Revolver360 is, at a glance, complete and absolute absurdity. Picture a bullet hell shooter drenched in futuristic neon blue which fully rotates at the press of a button, existing in three dimensions as you fly sideways through waves of enemies while trying to keep up with the madness on-screen.
The number of systems and mechanics at work at any given time in Revolver is in itself intimidating, which when paired with its genre-typical difficulty level and the added intensity of a third dimension, can feel like borderline excess for the sake of it. But Revolver pulls it all off because underneath the inscrutable exterior there’s a very deep, developed formula at work, all focused around an elaborate shooting and scoring system that is only as invasive as you want it to be.
Different types of shots affect different enemies, various meters are raised by particular stimuli, and multiple paths through levels create even more room for experimentation. Revolver fully commits itself to being as complex and unique as possible within the capabilities of its systems, and while this means it’s likely the least accessible shoot’em’up I’ve played in a very long time, its desire to nurture and expand the boundaries of advanced play feels like a justified trade-off
Revolver expresses this best in its challenge mode, which features 50 quick, extremely focused missions which give you a specific task to complete in a short period of time. To me these felt less like fun bonuses to the main game, but rather a comprehensive tutorial detailing the minutia of Revolver’s intricate mechanics and how best to use them. This is accomplished through the challenges themselves, and also the contextual hint system which drip feeds you information in a way that is much easier to parse given you can immediately apply it to an appropriate situation.

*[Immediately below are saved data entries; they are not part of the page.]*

(** * TACS solid constitutive model and element-model defaults

    A shallow embedding of [TACSSolidConstitutive] (the 3-D solid material
    law) and of the default methods of [TACSElementModel], together with the
    properties the specification states about them.

    Conventions of the embedding.
    - [TacsScalar] is the build-time scalar type of TACS (double or complex).
      The code only ever adds and multiplies scalars and writes the literal
      [0.0], so the embedding is generic in a structure with exactly these
      three operations and assumes no algebraic law about them.  Instances
      are given for IEEE doubles (the default real build) and for the real
      numbers (the idealised arithmetic in which derivatives are stated).
    - a C array argument is a [list]; an access outside the list is
      undefined behaviour and makes the whole call undefined ([None]).
      A pointer the code tests against NULL is an [option (list _)].
      Distinct array arguments are assumed not to overlap.
    - an [int] is a [Z]: the code only compares its integers with 0 and 1
      and copies them.
    - a member function is a computation over the instance: it receives the
      object and returns its result, the final contents of the arrays it
      was given to write, and the object as it leaves it. *)

From Stdlib Require Import ZArith Lia PrimFloat Reals Lra.
From stdpp Require Import base option list.

Local Open Scope Z_scope.

(** ** Scalars *)

Class Scalar : Type := {
  TacsScalar : Type;
  tzero : TacsScalar;
  tadd : TacsScalar → TacsScalar → TacsScalar;
  tmul : TacsScalar → TacsScalar → TacsScalar }.

Declare Scope tacs_scope.
Delimit Scope tacs_scope with T.

(** [const double pt[]], [const double time]. *)
Definition double : Type := PrimFloat.float.

(** ** Arrays and undefined behaviour *)

Module Mem.
Section Mem.
Context {A : Type}.

(** [a[i]] as an rvalue. *)
Definition load (a : list A) (i : nat) : option A := a !! i.

(** [a[i] = v], where evaluating [v] may itself be undefined. *)
Definition store (a : list A) (i : nat) (v : option A) : option (list A) :=
  x ← v;
  if decide (i < length a)%nat then Some (<[i:=x]> a) else None.

(** The effect on [a] of a callee that writes [f 0 .. f (n-1)] into
    [a[0] .. a[n-1]]. *)
Definition out_array (n : nat) (f : nat → A) (a : list A) : option (list A) :=
  if decide (n ≤ length a)%nat then Some (map f (seq 0 n) ++ drop n a) else None.

(** Lift a binary operation to operands whose evaluation may be
    undefined; the left operand is evaluated first. *)
Definition lift2 (op : A → A → A) (x y : option A) : option A :=
  a ← x; b ← y; Some (op a b).
End Mem.
End Mem.

Notation "a .[ i ]" := (Mem.load a i%nat)
  (at level 1, left associativity, format "a .[ i ]") : tacs_scope.
Notation "x + y" := (Mem.lift2 tadd x y) : tacs_scope.
Notation "x * y" := (Mem.lift2 tmul x y) : tacs_scope.
Notation "'#0.0'" := (Some tzero) : tacs_scope.

(** ** The material-property source *)

Section Constitutive.
Context `{Scalar}.

(** Modelled from the spec: [TACSMaterialProperties] is declared and
    defined outside the files at hand; only the calls made on it are
    visible.  Each method is taken as a parameter.  A method that fills an
    output array is given by the value it writes at each index; the
    callers size these arrays 21 (packed symmetric 6x6 stiffness), 6
    (thermal strain, stress sensitivity) and 3 (packed symmetric 2x2
    conductivity).  The failure criterion reads a 6-entry stress. *)
Record TACSMaterialProperties : Type := {
  getDensity : TacsScalar;
  getSpecificHeat : TacsScalar;
  evalTangentStiffness3D : nat → TacsScalar;
  evalThermalStrain3D : nat → TacsScalar;
  evalTangentHeatFlux2D : nat → TacsScalar;
  vonMisesFailure3D : list TacsScalar → TacsScalar;
  vonMisesFailure3DStressSens :
    list TacsScalar → TacsScalar * (nat → TacsScalar) }.

(** ** The instance *)

Record TACSSolidConstitutive : Type := {
  properties : option TACSMaterialProperties;
  t : TacsScalar;
  tNum : Z;
  tlb : TacsScalar;
  tub : TacsScalar }.

(** The constructor (reference counting of [props] is not represented). *)
Definition new_TACSSolidConstitutive (props : option TACSMaterialProperties)
    (_t : TacsScalar) (_tNum : Z) (_tlb _tub : TacsScalar)
    : TACSSolidConstitutive :=
  {| properties := props; t := _t; tNum := _tNum; tlb := _tlb; tub := _tub |}.

(** ** Member functions as computations over the instance *)

Definition Method (A : Type) : Type :=
  TACSSolidConstitutive → option (A * TACSSolidConstitutive).

Definition ret {A} (a : A) : Method A := λ self, Some (a, self).

Definition bind {A B} (m : Method A) (k : A → Method B) : Method B :=
  λ self, match m self with
          | Some (a, self') => k a self'
          | None => None
          end.

(** [this]: read the object. *)
Definition this : Method TACSSolidConstitutive := λ self, Some (self, self).

(** [t = v;] *)
Definition assign_t (v : TacsScalar) : Method unit :=
  λ self, Some (tt, {| properties := properties self; t := v;
                       tNum := tNum self; tlb := tlb self;
                       tub := tub self |}).

(** A memory operation inside a member function. *)
Definition defined {A} (o : option A) : Method A :=
  λ self, match o with Some a => Some (a, self) | None => None end.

Returning to Revolver’s main stages after completing a number of these, I was surprised just how much more I understood about the game I had already beaten once, and how significantly more capable that had made me where simply reading a manual and playing the game had not. I also began to appreciate all the little things I hadn’t even noticed before, like the finer points of the scoring system or how to best utilize the rotation feature to line up enemies, which further solidified in me the idea that Revolver had fully thought through each of its mechanics and the interplay that develops between them. The more I was able to understand the more I enjoyed playing, and it made me wish that other games would be as thorough in their initiations.
But even if you aren’t interested in getting deep into Revolver’s metagame it’s still a fascinating beast of a bullet hell shooter to play around with. Rotating your ship is an ingenious hook that somehow never manages to feel clumsy or obscure important information (an even more impressive task when put up against Revolver’s brainmelting cyberpunk visual style).
Revolver360 is a sort of “cool” that didn’t need explaining; a “cool” which leaked out of the screen like a kettle getting ready to blow its top and told me that I better get ready. And then the game started and all pretenses of restraint evaporated as Revolver boldly declared that it wasn’t going to settle for being just enough shoot’em’up and neither should you.